Brilliant spheres of magnesium erupted behind him, burning hotter than the sun.

The missile swerved.

He held his breath—

For a moment, it looked like it was veering off.

Then it corrected.

"Fifteen seconds."

His grip tightened.

It was too close now. No more decoys. No more tricks.

Only one option left.

His left hand yanked the stick as his right hand pulled the throttle into idle.

The FA-1 bucked violently as he forced the nose up, the plane nearly stalling.

He held it for half a second.

Then jammed the throttle forward again.

The afterburners kicked in like a sledgehammer.

His fighter lurched—violently throwing him forward.

The missile shot past.

Missed by three meters.

The explosion still hit him like a truck.

A flash of light. A wave of force.

His cockpit shuddered. The HUD flickered. His helmet slammed back into the headrest.

For half a second, he thought he made it.

Then—

His left wing disintegrated.

His altitude plummeted.

His flight stick went dead in his hands.

"Warning! Catastrophic structural failure!"

The FA-1 spun out of control.

His head slammed against the side of the cockpit. His vision blurred.

"EJECT, EJECT, EJECT—"

His hands flew to the ejection handle in between his legs.

He yanked. Nothing.

Oh, no.

He yanked again. Still nothing.

His heart stopped.

"EJECTION SYSTEM MALFUNCTION."

Panic surged through his veins.

He tried again—again—again—

His breath caught in his throat. He couldn't breathe. He couldn't think.

He was going to die.

The ground rushed toward him. His vision darkened.

He barely registered the impact.

Then—

Nothing.


Pain.

Searing, hot pain.

His body jerked violently.

His lungs compressed.

His bones rattled.

His helmet smashed against something hard.

Sparks. Smoke. Shrapnel.

His chest caved inward like a hammer had struck his ribs.

The taste of copper filled his mouth.

His ears rang with a high-pitched whine—the sound of the universe tearing apart.

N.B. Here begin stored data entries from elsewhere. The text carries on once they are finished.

(** * liftOver: the command-line dispatcher and the lift engine's contract

    The first part embeds [src/hg/liftOver/liftOver.c]: the option table
    declared by [optionSpecs], [usage], [liftOver] and [main].  The program
    is a tree of calls into the kent library; the library itself is a
    parameter of the semantics ([library]), so every statement about the
    order of the calls holds for any implementation of it.

    The second part ([Module Engine]) is the interval engine behind the
    [liftOver*] drivers.  Its code lives in the library and is modelled from
    the written contract. *)

From Stdlib Require Import ZArith NArith QArith List String Bool Lia.
From stdpp Require Import base option list gmap strings.

Open Scope string_scope.
Open Scope Z_scope.

(** ** Command-line options *)

(** The four option kinds used by [optionSpecs]. *)
Inductive optionType := OPTION_BOOLEAN | OPTION_INT | OPTION_FLOAT | OPTION_STRING.

Definition optionSpecs : list (string * optionType) :=
  [ ("bedPlus", OPTION_INT); ("chainTable", OPTION_STRING);
    ("errorHelp", OPTION_BOOLEAN); ("fudgeThick", OPTION_BOOLEAN);
    ("genePred", OPTION_BOOLEAN); ("gff", OPTION_BOOLEAN);
    ("hasBin", OPTION_BOOLEAN); ("minBlocks", OPTION_FLOAT);
    ("minChainQ", OPTION_INT); ("minChainT", OPTION_INT);
    ("minMatch", OPTION_FLOAT); ("minSizeQ", OPTION_INT);
    ("minSizeT", OPTION_INT); ("multiple", OPTION_BOOLEAN);
    ("noSerial", OPTION_BOOLEAN); ("positions", OPTION_BOOLEAN);
    ("pslT", OPTION_BOOLEAN); ("sample", OPTION_BOOLEAN);
    ("ends", OPTION_INT); ("tab", OPTION_BOOLEAN);
    ("tabSep", OPTION_BOOLEAN); ("preserveInput", OPTION_BOOLEAN) ].
(** C9, for the adapters of [funding-rates.js]: with a comparator that
    is a total order, what each adapter and the per-source wrapper
    return is in ascending order of symbol, and the sort gives the same
    sequence for any order in which the same records, of distinct
    symbols, were collected. *)
Theorem adapters_sorted :
  forall lc, consistentOrder lc ->
    (forall ep exchangeName ex,
       exists l, outcome (FundingRatesJs.fetchFundingRates lc ep exchangeName ex) = Ok l /\
                 sortedBySymbol lc l) /\
    (forall ex,
       exists l, outcome (FundingRatesJs.fetchBinanceFundingRates lc ex) = Ok l /\
                 sortedBySymbol lc l) /\
    (forall ep ex,
       exists l, outcome (FundingRatesJs.fetchMexcFundingRates lc ep ex) = Ok l /\
                 sortedBySymbol lc l) /\
    (forall collected collected',
       Permutation collected collected' -> NoDup (map symbol collected) ->
       sortBy (FundingRatesJs.bySymbol lc) collected =
       sortBy (FundingRatesJs.bySymbol lc) collected').
Proof.
  intros lc [Total [Trans Anti]].
  assert (S : forall l0, sortedBySymbol lc (sortBy (FundingRatesJs.bySymbol lc) l0)).
  { intros l0. apply (sortBy_sorted (FundingRatesJs.bySymbol lc)).
    intros a b. apply Total. }
  split; [|split; [|split]].
  - intros ep name ex.
    destruct (fetchFundingRates_shape lc ep name ex) as [l0 [log [E _]]].
    rewrite E. eexists. split; [reflexivity | apply S].
  - intros ex.
    destruct (fetchBinanceFundingRates_shape lc ex) as [l0 [log [E _]]].
    rewrite E. eexists. split; [reflexivity | apply S].
  - intros ep ex.
    destruct (fetchMexcFundingRates_shape lc ep ex) as [l0 [log [E _]]].
    rewrite E. eexists. split; [reflexivity | apply S].
  - intros l l' P N. apply sortBy_perm_invariant.
    + intros a b. apply Total.
    + intros a b c. apply Trans.
    + exact P.
    + intros a b Ha Hb H1 H2. apply (NoDup_map_eq symbol l); try assumption.
      now apply Anti.
Qed.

For a moment, he thought he was dead.

Then the pain came roaring back.

His vision swam in and out of focus.

Something warm dripped down his face.

Blood?

His body felt heavy.

He tried to breathe.

Every breath was a knife.

His arms wouldn't move.

His legs… numb.

He was stuck.

Panic set in.

He tried to blink.

The sky above him spun.

There was smoke.

There was fire.

There was—

Wait.

Something was hovering above him.

A shadow against the sky.

No—not just a shadow.

A transport.

Familiar.

Twin tails. Ducted fans.

His mind struggled to process it.

That same transport.

The Overwatch transport.

They came back?

His eyelids fluttered.

His brain refused to work.

But then—

A shape.

A figure leaped from the open ramp of the hovering transport.

Descending.

Fast.

Wings flared.

Wait… wings?

Golden energy shimmered.

A silhouette against the sun.

His breathing hitched.

Was this it?

Was this death?

Was he hallucinating?

Then—a voice.

"Hold on. You're going to be alright."

A gentle, reassuring voice.

His gaze hazed over.

His limbs wouldn't move.

His mind screamed at his body to fight, to resist, to survive.

But he couldn't.

The figure was almost there now.

A blur of blue and white armor.

Flowing blonde hair.

Wings of gold.

An angel?

He was so tired.

He tried to speak.

His lips wouldn't move.

He tried to reach out.

His arm stayed limp.

His breath shuddered.

His heartbeat slowed.

He felt warm hands on him.

And then—everything just faded into darkness.